▸ REQUIRED ACTION
In the listing below, start your output at the line with "is therefore one" and end it after the line with "A JavaScript string", copying every line exactly.

____ DATA TO PROCESS

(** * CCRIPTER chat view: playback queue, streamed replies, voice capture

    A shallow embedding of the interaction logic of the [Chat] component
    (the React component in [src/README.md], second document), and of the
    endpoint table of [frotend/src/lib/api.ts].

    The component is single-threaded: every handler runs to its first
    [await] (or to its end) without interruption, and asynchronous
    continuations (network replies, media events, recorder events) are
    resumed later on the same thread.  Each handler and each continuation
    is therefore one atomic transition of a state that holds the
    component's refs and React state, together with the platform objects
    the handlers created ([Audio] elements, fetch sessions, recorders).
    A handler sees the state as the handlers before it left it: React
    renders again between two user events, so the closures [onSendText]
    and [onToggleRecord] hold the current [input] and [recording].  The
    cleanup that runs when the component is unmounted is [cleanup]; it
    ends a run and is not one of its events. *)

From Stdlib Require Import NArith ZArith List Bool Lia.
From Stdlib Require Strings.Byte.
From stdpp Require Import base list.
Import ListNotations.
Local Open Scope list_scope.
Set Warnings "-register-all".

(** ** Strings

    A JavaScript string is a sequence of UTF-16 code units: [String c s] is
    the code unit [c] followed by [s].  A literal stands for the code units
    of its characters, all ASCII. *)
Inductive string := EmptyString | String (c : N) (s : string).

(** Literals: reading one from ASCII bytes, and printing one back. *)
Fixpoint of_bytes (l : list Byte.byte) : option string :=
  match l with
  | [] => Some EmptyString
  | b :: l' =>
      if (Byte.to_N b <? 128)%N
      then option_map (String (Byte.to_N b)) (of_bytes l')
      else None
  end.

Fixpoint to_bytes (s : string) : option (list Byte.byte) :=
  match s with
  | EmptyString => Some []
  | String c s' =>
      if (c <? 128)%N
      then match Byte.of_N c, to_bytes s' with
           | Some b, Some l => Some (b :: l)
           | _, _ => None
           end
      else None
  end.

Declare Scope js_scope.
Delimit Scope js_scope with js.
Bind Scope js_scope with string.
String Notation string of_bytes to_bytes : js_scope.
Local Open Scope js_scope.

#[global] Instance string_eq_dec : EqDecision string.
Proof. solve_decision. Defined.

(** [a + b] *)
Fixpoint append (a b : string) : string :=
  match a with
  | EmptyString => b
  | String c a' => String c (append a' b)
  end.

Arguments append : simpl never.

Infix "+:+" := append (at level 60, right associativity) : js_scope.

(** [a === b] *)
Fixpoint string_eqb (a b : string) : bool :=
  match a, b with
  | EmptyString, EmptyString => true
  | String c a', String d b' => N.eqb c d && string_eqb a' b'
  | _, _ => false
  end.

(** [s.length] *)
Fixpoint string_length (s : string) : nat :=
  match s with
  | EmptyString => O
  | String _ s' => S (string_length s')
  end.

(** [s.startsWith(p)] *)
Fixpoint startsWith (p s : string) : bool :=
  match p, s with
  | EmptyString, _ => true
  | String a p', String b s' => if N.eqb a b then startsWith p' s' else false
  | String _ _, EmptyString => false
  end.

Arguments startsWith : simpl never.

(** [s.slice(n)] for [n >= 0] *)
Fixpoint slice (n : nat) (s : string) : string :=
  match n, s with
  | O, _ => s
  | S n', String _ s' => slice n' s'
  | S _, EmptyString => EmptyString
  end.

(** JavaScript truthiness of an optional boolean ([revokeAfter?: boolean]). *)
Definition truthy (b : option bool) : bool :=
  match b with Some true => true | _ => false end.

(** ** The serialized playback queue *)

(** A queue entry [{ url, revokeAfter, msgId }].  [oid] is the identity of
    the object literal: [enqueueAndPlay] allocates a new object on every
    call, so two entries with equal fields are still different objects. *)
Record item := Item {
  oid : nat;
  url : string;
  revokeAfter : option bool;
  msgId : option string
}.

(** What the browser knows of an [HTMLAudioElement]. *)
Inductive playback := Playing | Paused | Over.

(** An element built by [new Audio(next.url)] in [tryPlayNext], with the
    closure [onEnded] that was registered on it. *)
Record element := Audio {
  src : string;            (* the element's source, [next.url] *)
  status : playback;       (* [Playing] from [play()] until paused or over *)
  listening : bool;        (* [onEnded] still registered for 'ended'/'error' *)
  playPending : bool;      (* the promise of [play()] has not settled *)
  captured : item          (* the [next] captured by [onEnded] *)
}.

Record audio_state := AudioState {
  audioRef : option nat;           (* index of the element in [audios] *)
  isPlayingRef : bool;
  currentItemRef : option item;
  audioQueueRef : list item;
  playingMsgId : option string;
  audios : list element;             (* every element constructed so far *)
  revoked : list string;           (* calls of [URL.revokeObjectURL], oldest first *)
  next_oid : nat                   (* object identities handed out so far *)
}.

________

▸ ANSWER BELOW
    is therefore one atomic transition of a state that holds the
    component's refs and React state, together with the platform objects
    the handlers created ([Audio] elements, fetch sessions, recorders).
    A handler sees the state as the handlers before it left it: React
    renders again between two user events, so the closures [onSendText]
    and [onToggleRecord] hold the current [input] and [recording].  The
    cleanup that runs when the component is unmounted is [cleanup]; it
    ends a run and is not one of its events. *)

From Stdlib Require Import NArith ZArith List Bool Lia.
From Stdlib Require Strings.Byte.
From stdpp Require Import base list.
Import ListNotations.
Local Open Scope list_scope.
Set Warnings "-register-all".

(** ** Strings

    A JavaScript string is a sequence of UTF-16 code units: [String c s] is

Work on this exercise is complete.